[INSTRUCTIONS TO FOLLOW] Through the end of the data below, output every line exactly, beginning with the line that contains "id_mid i = id_mid j /\".

[EXTRACTED DATA]
(* ===== verification/Node.v ===== *)
(** * Node: peers, XOR distances and the bounded heap of a lookup

    Models [src/src/node.rs] (and [ID_LEN] of [src/src/utils.rs]): the [Node]
    record with its folded 128-bit identifier, and [NodeHeap], the bounded
    min-heap ordered by XOR distance to a pivot that iterative lookups use. *)
From S2P Require Import Prelude.
From Stdlib Require Import Strings.Byte.
Local Open Scope Z_scope.

(** ** Node *)

Definition ID_LEN : nat := 20.

Record Node := mkNode {
  id : bytes;
  ip : option string;
  port : option Z;
  long_id : Z
}.

#[global] Instance Node_eq_dec : EqDecision Node.
Proof. solve_decision. Defined.

(** [u128::from_be_bytes(id[..16]) ^ ((u32::from_be_bytes(id[16..20]) as u128) << 96)] *)
Definition id_to_u128 (i : bytes) : Z :=
  let base := be_value (take 16 i) in
  let tail := be_value (take 4 (drop 16 i)) in
  Z.lxor base (wrap 128 (Z.shiftl tail 96)).

Definition Node_new (i : bytes) (ip : option string) (port : option Z) : Node :=
  mkNode i ip port (id_to_u128 i).

Definition from_id (i : bytes) : Node := Node_new i None None.

Definition distance_to (self other : Node) : Z := Z.lxor (long_id self) (long_id other).

Definition same_home_as (self other : Node) : bool :=
  bool_decide (ip self = ip other) && bool_decide (port self = port other).

Definition address (n : Node) : option (string * Z) :=
  match ip n, port n with
  | Some i, Some p => Some (i, p)
  | _, _ => None
  end.

(** What [Node::new] establishes on a 20-byte identifier. *)
Definition wf_node (n : Node) : Prop :=
  length (id n) = ID_LEN /\ long_id n = id_to_u128 (id n).

Lemma from_id_wf i : length i = ID_LEN -> wf_node (from_id i).
Proof. done. Qed.

Lemma Node_new_wf i a p : length i = ID_LEN -> wf_node (Node_new i a p).
Proof. done. Qed.

(** The three fields of an identifier that the fold combines. *)
Definition id_head (i : bytes) : Z := be_value (take 4 i).
Definition id_mid (i : bytes) : bytes := take 12 (drop 4 i).
Definition id_tail (i : bytes) : Z := be_value (take 4 (drop 16 i)).

Lemma id_field_range (i : bytes) n k :
  0 <= be_value (take n (drop k i)) < 256 ^ Z.of_nat n.
Proof.
  pose proof (be_value_range (take n (drop k i))) as R.
  assert (256 ^ Z.of_nat (length (take n (drop k i))) <= 256 ^ Z.of_nat n); [|lia].
  apply Z.pow_le_mono_r; [lia|]. rewrite length_take. lia.
Qed.

Lemma id_base_split (i : bytes) :
  length i = ID_LEN ->
  be_value (take 16 i) = id_head i * 2 ^ 96 + be_value (id_mid i).
Proof.
  intros Hl. unfold id_head, id_mid.
  change 16%nat with (4 + 12)%nat. rewrite <- take_take_drop, be_value_app. rewrite length_take, length_drop, Hl. done.
Qed.

(** The fold in arithmetic form: the top 32 bits are the exclusive or of the
    first and the last four bytes, the low 96 bits the twelve bytes between. *)
Lemma id_to_u128_split (i : bytes) :
  length i = ID_LEN ->
  id_to_u128 i / 2 ^ 96 = Z.lxor (id_head i) (id_tail i) /\
  id_to_u128 i mod 2 ^ 96 = be_value (id_mid i).
Proof.
  intros Hl. unfold id_to_u128. rewrite id_base_split by done.
  pose proof (id_field_range i 4 16) as Ht. fold (id_tail i) in *.
  pose proof (id_field_range i 12 4) as Hm. fold (id_mid i) in Hm.
  change (256 ^ Z.of_nat 4) with (2 ^ 32) in Ht.
  change (256 ^ Z.of_nat 12) with (2 ^ 96) in Hm.
  rewrite Z.shiftl_mul_pow2 by lia. rewrite wrap_small by lia.
  rewrite lxor_div_pow2, lxor_mod_pow2 by lia.
  rewrite Z.div_add_l, Z.div_small, Z.add_0_r, Z.div_mul by lia.
  rewrite Z.add_comm, Z.mod_add, Z.mod_small, Z.mod_mul, Z.lxor_0_r by lia. done.
Qed.

Lemma id_to_u128_range (i : bytes) : length i = ID_LEN -> 0 <= id_to_u128 i < 2 ^ 128.
Proof.
  intros Hl. unfold id_to_u128. apply lxor_range; [lia| |apply wrap_range; lia].
  pose proof (be_value_range (take 16 i)) as R. by rewrite length_take, Hl in R.
Qed.

Lemma wf_node_range n : wf_node n -> 0 <= long_id n < 2 ^ 128.
Proof. intros [Hl ->]. by apply id_to_u128_range. Qed.

Lemma distance_to_range a b :
  wf_node a -> wf_node b -> 0 <= distance_to a b < 2 ^ 128.
Proof. intros. apply lxor_range; [lia|by apply wf_node_range..]. Qed.

Lemma distance_to_sym a b : distance_to a b = distance_to b a.
Proof. apply Z.lxor_comm. Qed.

Lemma distance_to_zero a b : distance_to a b = 0 <-> long_id a = long_id b.
Proof. apply Z.lxor_eq_0_iff. Qed.

Lemma id_mid_inj (i j : bytes) :
  length i = ID_LEN -> length j = ID_LEN ->
  be_value (id_mid i) = be_value (id_mid j) -> id_mid i = id_mid j.
Proof.
  intros Hi Hj. apply be_value_inj. unfold id_mid.
  by rewrite !length_take, !length_drop, Hi, Hj.
Qed.

(** Two identifiers fold to the same integer exactly when their middle
    twelve bytes agree and so do the exclusive ors of their outer words. *)
Lemma id_to_u128_eq_iff (i j : bytes) :
  length i = ID_LEN -> length j = ID_LEN ->
  id_to_u128 i = id_to_u128 j <->
  id_mid i = id_mid j /\ Z.lxor (id_head i) (id_tail i) = Z.lxor (id_head j) (id_tail j).
Proof.
  intros Hi Hj.
  destruct (id_to_u128_split i Hi) as [Di Mi]. destruct (id_to_u128_split j Hj) as [Dj Mj].
  split.
  - intros E. rewrite E in Di, Mi. split; [|congruence].
    apply id_mid_inj; congruence.
  - intros [Em Ex]. rewrite (Z.div_mod (id_to_u128 i) (2 ^ 96)) by lia.
    rewrite (Z.div_mod (id_to_u128 j) (2 ^ 96)) by lia. congruence.
Qed.

(** ** NodeHeap

    [std::collections::BinaryHeap] keeps a bag of entries: [push] adds one,
    [pop] removes a greatest one for [Ord], and [iter]/[drain] list the bag in an
    unspecified order.  The model keeps the bag as a list; whatever the listing
    order, every ordered view goes through [sort_unstable_by_key]. *)

Record HeapEntry := mkEntry { distance : Z; node : Node }.

(** Lexicographic comparison of identifiers, [<[u8; 20] as Ord>::cmp]. *)
Fixpoint id_cmp (a b : bytes) : comparison :=
  match a, b with
  | [], [] => Eq
  | [], _ :: _ => Lt
  | _ :: _, [] => Gt
  | x :: a, y :: b =>
      match byte_to_Z x ?= byte_to_Z y with Eq => id_cmp a b | c => c end
  end.

(** [HeapEntry::cmp]: both comparisons are reversed, so that the max-heap pops
    the smallest distance first. *)
Definition HeapEntry_cmp (self other : HeapEntry) : comparison :=
  match distance other ?= distance self with
  | Eq => id_cmp (id (node other)) (id (node self))
  | c => c
  end.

[SOLUTION FOR THIS PROBLEM]
  id_mid i = id_mid j /\ Z.lxor (id_head i) (id_tail i) = Z.lxor (id_head j) (id_tail j).
Proof.
  intros Hi Hj.
  destruct (id_to_u128_split i Hi) as [Di Mi]. destruct (id_to_u128_split j Hj) as [Dj Mj].
  split.
  - intros E. rewrite E in Di, Mi. split; [|congruence].
    apply id_mid_inj; congruence.
  - intros [Em Ex]. rewrite (Z.div_mod (id_to_u128 i) (2 ^ 96)) by lia.
    rewrite (Z.div_mod (id_to_u128 j) (2 ^ 96)) by lia. congruence.
Qed.

(** ** NodeHeap

    [std::collections::BinaryHeap] keeps a bag of entries: [push] adds one,
    [pop] removes a greatest one for [Ord], and [iter]/[drain] list the bag in an
    unspecified order.  The model keeps the bag as a list; whatever the listing
    order, every ordered view goes through [sort_unstable_by_key]. *)

Record HeapEntry := mkEntry { distance : Z; node : Node }.

(** Lexicographic comparison of identifiers, [<[u8; 20] as Ord>::cmp]. *)
Fixpoint id_cmp (a b : bytes) : comparison :=
  match a, b with
  | [], [] => Eq
  | [], _ :: _ => Lt
  | _ :: _, [] => Gt
  | x :: a, y :: b =>
      match byte_to_Z x ?= byte_to_Z y with Eq => id_cmp a b | c => c end
  end.

(** [HeapEntry::cmp]: both comparisons are reversed, so that the max-heap pops
    the smallest distance first. *)
Definition HeapEntry_cmp (self other : HeapEntry) : comparison :=
  match distance other ?= distance self with
  | Eq => id_cmp (id (node other)) (id (node self))
  | c => c
  end.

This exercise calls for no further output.